→ **Task prompt**
From the entries below, reproduce exactly the line containing "as [v| | |]; cbn.", the line containing "- destruct r; intros [= <-]; done.", and every line in between, with nothing added.

------------------------------------------------

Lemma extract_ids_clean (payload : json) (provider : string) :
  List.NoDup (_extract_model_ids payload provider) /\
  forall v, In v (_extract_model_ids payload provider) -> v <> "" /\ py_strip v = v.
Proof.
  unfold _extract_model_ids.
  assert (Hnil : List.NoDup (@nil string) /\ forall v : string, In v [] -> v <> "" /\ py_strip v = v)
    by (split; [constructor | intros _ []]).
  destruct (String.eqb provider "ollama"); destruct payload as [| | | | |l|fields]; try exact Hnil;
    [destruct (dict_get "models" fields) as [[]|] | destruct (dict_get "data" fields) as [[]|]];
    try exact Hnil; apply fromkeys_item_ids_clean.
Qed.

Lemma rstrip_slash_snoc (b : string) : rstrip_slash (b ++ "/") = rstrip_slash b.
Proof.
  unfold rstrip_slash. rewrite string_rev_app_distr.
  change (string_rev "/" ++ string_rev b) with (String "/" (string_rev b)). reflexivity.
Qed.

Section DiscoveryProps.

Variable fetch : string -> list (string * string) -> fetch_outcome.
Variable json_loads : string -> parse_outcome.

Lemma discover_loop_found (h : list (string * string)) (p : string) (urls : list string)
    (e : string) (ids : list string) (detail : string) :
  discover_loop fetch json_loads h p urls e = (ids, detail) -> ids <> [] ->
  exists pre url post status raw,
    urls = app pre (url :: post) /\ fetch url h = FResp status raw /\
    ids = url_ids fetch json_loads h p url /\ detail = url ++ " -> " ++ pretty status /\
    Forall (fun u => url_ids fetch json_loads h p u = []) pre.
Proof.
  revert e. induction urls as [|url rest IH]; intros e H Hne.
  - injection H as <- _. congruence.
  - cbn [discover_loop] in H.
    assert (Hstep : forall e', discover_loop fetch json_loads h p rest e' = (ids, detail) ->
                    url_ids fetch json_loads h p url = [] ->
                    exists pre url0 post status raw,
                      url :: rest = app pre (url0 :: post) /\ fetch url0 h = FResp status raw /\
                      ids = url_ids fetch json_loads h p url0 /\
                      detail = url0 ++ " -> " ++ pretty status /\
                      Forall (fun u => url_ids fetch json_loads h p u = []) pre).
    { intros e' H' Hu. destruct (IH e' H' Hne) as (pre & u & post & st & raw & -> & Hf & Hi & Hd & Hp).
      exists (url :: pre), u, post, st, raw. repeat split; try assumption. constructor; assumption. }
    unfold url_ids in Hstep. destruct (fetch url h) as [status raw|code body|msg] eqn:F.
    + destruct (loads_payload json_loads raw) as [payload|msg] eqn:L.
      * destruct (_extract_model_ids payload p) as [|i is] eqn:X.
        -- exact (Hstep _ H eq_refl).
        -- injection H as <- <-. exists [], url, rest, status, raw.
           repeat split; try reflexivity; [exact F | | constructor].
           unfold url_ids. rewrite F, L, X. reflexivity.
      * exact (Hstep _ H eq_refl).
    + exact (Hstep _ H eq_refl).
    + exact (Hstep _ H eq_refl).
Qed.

------------------------------------------------

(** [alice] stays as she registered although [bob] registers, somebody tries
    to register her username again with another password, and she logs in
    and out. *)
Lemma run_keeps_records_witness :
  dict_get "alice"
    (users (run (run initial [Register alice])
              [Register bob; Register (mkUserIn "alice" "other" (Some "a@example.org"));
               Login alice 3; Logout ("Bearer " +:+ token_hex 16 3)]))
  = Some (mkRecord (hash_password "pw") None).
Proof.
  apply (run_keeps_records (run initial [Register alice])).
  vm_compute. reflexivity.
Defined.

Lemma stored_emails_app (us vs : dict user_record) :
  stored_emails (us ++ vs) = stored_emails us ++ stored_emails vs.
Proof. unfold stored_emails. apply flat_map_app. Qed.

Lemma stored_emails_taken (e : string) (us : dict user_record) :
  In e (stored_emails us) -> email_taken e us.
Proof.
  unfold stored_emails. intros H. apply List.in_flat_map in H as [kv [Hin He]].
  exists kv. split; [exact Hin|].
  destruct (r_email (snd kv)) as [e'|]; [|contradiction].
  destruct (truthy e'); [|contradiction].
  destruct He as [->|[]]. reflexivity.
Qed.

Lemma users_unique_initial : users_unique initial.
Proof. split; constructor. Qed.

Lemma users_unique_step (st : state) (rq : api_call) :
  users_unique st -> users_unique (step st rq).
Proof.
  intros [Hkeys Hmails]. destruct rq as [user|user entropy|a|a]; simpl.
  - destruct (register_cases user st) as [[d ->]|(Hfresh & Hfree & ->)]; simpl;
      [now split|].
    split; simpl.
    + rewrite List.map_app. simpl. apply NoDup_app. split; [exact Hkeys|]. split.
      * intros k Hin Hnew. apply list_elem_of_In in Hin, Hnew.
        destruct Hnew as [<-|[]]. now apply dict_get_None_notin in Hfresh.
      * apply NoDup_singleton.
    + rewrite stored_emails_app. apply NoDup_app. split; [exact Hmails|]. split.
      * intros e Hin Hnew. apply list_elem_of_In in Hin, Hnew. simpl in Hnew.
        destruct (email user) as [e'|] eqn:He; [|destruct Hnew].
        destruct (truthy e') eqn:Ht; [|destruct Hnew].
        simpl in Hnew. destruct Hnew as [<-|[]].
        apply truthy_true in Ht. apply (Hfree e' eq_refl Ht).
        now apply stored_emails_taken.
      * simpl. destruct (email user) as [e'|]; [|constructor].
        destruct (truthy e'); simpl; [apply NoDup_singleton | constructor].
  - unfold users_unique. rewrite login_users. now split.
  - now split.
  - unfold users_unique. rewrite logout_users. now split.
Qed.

------------------------------------------------

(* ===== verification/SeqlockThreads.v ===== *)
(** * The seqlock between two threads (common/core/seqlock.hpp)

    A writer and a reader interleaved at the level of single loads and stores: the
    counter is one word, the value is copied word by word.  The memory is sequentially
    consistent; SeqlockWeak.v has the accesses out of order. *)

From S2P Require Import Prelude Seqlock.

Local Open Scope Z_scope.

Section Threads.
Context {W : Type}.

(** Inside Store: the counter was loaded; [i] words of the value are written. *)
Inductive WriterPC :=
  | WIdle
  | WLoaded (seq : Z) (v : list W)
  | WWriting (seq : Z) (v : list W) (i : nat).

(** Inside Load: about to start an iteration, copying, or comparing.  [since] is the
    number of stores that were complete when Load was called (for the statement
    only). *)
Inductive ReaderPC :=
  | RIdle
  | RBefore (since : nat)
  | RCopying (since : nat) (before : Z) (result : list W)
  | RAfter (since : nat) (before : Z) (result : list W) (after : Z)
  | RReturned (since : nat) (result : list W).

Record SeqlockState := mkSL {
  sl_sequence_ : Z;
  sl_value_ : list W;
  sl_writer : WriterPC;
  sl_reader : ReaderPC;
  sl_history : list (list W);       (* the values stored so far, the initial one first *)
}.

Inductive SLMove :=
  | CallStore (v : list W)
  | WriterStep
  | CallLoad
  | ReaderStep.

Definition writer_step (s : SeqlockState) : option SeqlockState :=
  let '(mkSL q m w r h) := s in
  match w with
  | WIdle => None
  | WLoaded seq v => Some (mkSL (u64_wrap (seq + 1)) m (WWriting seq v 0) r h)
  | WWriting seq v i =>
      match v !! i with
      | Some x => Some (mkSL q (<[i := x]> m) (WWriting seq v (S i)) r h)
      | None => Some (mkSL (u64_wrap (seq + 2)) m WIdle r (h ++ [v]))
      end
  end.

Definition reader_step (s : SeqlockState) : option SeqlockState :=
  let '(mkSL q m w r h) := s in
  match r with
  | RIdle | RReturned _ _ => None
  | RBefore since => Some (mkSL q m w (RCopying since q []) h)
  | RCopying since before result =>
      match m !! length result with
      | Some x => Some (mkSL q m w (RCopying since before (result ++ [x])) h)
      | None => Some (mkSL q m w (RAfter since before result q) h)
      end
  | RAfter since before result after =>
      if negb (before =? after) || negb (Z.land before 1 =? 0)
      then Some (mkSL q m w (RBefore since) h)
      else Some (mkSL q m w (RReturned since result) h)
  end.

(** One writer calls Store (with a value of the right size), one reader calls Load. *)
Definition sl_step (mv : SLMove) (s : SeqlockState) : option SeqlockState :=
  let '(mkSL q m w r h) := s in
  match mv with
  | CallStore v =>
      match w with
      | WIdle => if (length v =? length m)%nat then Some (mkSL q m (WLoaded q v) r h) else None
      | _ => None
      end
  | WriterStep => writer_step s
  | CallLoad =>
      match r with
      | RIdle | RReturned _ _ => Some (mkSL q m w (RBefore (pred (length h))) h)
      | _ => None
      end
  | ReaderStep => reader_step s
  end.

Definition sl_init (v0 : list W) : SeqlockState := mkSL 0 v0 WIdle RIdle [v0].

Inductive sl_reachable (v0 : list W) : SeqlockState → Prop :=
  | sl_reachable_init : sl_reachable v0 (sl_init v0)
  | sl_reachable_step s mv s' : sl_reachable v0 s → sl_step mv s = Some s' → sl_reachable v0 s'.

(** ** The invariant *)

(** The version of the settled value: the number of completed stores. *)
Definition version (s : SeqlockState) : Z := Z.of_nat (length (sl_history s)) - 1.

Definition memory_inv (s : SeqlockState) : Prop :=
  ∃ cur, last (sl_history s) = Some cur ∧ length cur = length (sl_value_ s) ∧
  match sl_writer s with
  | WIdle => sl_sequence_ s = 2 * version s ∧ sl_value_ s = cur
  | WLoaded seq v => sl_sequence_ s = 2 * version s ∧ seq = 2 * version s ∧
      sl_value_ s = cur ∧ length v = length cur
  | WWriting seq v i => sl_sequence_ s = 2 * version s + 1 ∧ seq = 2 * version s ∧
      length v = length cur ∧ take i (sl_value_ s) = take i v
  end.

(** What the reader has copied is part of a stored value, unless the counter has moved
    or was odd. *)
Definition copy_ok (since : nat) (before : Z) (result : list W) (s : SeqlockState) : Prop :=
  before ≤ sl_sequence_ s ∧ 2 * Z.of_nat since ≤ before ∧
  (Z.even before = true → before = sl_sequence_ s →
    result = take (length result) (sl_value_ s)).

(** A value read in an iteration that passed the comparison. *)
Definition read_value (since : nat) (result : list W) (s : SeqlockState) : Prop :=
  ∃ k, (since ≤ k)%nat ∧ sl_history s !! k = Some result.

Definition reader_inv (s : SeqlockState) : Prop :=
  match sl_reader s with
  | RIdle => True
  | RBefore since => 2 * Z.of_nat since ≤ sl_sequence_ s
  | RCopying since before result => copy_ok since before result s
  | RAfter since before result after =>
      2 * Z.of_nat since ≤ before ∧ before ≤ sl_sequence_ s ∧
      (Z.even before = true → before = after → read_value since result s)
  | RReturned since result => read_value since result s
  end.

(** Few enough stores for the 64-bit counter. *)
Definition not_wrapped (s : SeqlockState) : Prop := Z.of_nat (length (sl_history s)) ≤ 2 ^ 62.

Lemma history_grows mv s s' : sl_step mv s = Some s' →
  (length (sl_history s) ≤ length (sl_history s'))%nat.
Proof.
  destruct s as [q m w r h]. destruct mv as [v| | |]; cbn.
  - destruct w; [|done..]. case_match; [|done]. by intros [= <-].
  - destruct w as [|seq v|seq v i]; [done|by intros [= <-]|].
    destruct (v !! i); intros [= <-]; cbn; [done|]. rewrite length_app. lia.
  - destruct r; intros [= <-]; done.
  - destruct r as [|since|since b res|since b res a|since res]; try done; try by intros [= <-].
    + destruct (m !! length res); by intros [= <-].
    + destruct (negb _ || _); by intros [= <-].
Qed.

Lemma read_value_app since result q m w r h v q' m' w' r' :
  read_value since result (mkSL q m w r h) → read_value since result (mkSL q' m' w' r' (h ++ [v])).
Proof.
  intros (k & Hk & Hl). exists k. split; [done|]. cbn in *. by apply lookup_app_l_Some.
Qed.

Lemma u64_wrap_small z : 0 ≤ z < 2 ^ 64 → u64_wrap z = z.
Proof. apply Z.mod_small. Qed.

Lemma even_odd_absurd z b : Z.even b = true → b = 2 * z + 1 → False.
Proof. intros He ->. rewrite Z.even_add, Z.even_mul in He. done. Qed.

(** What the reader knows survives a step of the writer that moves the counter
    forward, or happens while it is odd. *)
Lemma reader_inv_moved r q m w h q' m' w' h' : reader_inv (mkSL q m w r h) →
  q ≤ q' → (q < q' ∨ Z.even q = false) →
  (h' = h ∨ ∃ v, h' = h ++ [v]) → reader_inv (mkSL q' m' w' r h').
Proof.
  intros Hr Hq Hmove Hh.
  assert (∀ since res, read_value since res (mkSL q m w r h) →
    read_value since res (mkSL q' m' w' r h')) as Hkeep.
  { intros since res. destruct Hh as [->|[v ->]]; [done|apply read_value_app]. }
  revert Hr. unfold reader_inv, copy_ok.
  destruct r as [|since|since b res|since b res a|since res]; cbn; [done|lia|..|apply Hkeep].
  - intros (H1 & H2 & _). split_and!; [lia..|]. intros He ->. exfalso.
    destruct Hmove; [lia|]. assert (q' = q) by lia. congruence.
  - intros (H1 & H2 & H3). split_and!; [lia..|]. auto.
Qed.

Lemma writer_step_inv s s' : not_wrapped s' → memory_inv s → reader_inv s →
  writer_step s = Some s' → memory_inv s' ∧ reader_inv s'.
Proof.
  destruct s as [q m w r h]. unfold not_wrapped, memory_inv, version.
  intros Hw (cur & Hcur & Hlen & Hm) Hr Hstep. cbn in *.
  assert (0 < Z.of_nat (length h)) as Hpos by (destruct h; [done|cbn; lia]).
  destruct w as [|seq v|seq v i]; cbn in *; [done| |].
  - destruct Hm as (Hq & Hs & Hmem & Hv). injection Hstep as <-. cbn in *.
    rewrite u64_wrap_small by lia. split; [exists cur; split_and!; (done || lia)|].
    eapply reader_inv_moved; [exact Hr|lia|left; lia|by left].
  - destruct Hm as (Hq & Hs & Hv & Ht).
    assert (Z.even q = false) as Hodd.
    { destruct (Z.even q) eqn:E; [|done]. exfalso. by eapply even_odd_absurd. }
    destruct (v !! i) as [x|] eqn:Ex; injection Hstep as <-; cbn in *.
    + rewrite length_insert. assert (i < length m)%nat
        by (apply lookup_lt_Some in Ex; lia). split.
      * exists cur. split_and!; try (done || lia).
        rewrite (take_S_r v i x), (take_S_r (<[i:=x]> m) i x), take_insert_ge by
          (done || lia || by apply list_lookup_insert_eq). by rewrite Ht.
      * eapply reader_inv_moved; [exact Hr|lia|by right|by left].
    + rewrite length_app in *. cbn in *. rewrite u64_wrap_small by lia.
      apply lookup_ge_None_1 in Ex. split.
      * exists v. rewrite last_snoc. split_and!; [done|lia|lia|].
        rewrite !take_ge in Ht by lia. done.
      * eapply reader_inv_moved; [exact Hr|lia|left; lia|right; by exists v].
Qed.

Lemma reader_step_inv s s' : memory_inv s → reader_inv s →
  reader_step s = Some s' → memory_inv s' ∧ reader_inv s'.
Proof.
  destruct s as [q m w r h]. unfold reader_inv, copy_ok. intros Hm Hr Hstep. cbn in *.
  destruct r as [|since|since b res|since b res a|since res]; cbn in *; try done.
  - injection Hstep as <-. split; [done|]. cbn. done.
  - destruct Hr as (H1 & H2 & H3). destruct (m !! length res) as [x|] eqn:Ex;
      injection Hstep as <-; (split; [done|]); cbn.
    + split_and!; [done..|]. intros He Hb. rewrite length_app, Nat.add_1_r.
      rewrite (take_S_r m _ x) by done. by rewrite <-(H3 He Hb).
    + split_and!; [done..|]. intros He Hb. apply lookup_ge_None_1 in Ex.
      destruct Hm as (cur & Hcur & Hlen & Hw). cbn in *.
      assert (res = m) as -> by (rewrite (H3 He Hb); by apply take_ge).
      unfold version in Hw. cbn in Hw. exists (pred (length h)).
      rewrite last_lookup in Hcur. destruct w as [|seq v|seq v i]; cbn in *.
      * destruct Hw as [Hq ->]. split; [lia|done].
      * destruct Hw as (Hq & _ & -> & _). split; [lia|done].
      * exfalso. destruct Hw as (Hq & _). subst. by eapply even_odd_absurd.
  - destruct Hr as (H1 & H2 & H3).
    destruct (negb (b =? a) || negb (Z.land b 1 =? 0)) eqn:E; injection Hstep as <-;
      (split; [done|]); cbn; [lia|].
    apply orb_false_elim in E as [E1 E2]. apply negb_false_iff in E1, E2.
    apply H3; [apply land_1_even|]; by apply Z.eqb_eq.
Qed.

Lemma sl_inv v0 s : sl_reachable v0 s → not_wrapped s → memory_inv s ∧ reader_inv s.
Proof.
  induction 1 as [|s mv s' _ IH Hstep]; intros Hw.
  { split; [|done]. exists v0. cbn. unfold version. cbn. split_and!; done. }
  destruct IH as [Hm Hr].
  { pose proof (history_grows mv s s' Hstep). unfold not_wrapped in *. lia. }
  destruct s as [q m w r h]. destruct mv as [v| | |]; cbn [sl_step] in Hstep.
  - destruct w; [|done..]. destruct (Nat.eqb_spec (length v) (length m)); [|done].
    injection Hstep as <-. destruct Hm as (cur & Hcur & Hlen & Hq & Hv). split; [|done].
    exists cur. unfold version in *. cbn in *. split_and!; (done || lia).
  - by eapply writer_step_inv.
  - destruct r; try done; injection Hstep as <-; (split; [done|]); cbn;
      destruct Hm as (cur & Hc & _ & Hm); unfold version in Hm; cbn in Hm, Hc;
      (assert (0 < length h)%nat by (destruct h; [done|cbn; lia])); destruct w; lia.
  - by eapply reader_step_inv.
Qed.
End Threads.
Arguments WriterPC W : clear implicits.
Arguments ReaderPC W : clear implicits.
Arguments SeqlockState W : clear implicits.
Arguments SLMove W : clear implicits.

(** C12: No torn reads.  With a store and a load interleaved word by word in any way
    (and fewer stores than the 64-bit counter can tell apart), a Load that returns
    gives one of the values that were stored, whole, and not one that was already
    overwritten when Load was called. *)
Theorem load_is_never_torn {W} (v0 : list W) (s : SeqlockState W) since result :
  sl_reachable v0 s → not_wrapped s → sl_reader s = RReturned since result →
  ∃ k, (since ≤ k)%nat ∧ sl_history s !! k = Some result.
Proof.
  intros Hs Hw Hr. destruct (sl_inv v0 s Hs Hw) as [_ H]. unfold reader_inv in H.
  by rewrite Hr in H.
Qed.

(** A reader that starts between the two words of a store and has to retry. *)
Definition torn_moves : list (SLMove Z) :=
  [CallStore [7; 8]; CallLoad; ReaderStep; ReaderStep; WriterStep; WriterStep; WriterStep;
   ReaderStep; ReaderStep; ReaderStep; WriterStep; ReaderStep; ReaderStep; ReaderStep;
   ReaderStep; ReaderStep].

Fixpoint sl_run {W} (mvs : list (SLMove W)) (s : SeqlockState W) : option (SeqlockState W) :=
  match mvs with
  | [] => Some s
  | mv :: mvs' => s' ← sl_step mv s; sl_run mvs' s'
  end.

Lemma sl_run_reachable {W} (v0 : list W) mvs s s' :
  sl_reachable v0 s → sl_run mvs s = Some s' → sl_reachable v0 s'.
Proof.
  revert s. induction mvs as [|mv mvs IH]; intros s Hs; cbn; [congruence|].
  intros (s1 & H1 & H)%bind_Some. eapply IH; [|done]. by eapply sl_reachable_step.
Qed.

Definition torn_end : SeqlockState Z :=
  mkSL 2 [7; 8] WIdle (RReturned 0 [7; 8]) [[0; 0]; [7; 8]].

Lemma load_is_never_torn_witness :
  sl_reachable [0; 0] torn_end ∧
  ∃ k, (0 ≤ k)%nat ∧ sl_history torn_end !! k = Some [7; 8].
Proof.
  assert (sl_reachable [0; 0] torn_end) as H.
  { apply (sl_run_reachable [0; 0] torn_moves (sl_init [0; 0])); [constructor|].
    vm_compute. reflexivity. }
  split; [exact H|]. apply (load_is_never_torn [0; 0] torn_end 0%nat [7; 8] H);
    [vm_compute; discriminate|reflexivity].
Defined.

------------------------------------------------

→ **Answer area**
  destruct s as [q m w r h]. destruct mv as [v| | |]; cbn.
  - destruct w; [|done..]. case_match; [|done]. by intros [= <-].
  - destruct w as [|seq v|seq v i]; [done|by intros [= <-]|].
    destruct (v !! i); intros [= <-]; cbn; [done|]. rewrite length_app. lia.
  - destruct r; intros [= <-]; done.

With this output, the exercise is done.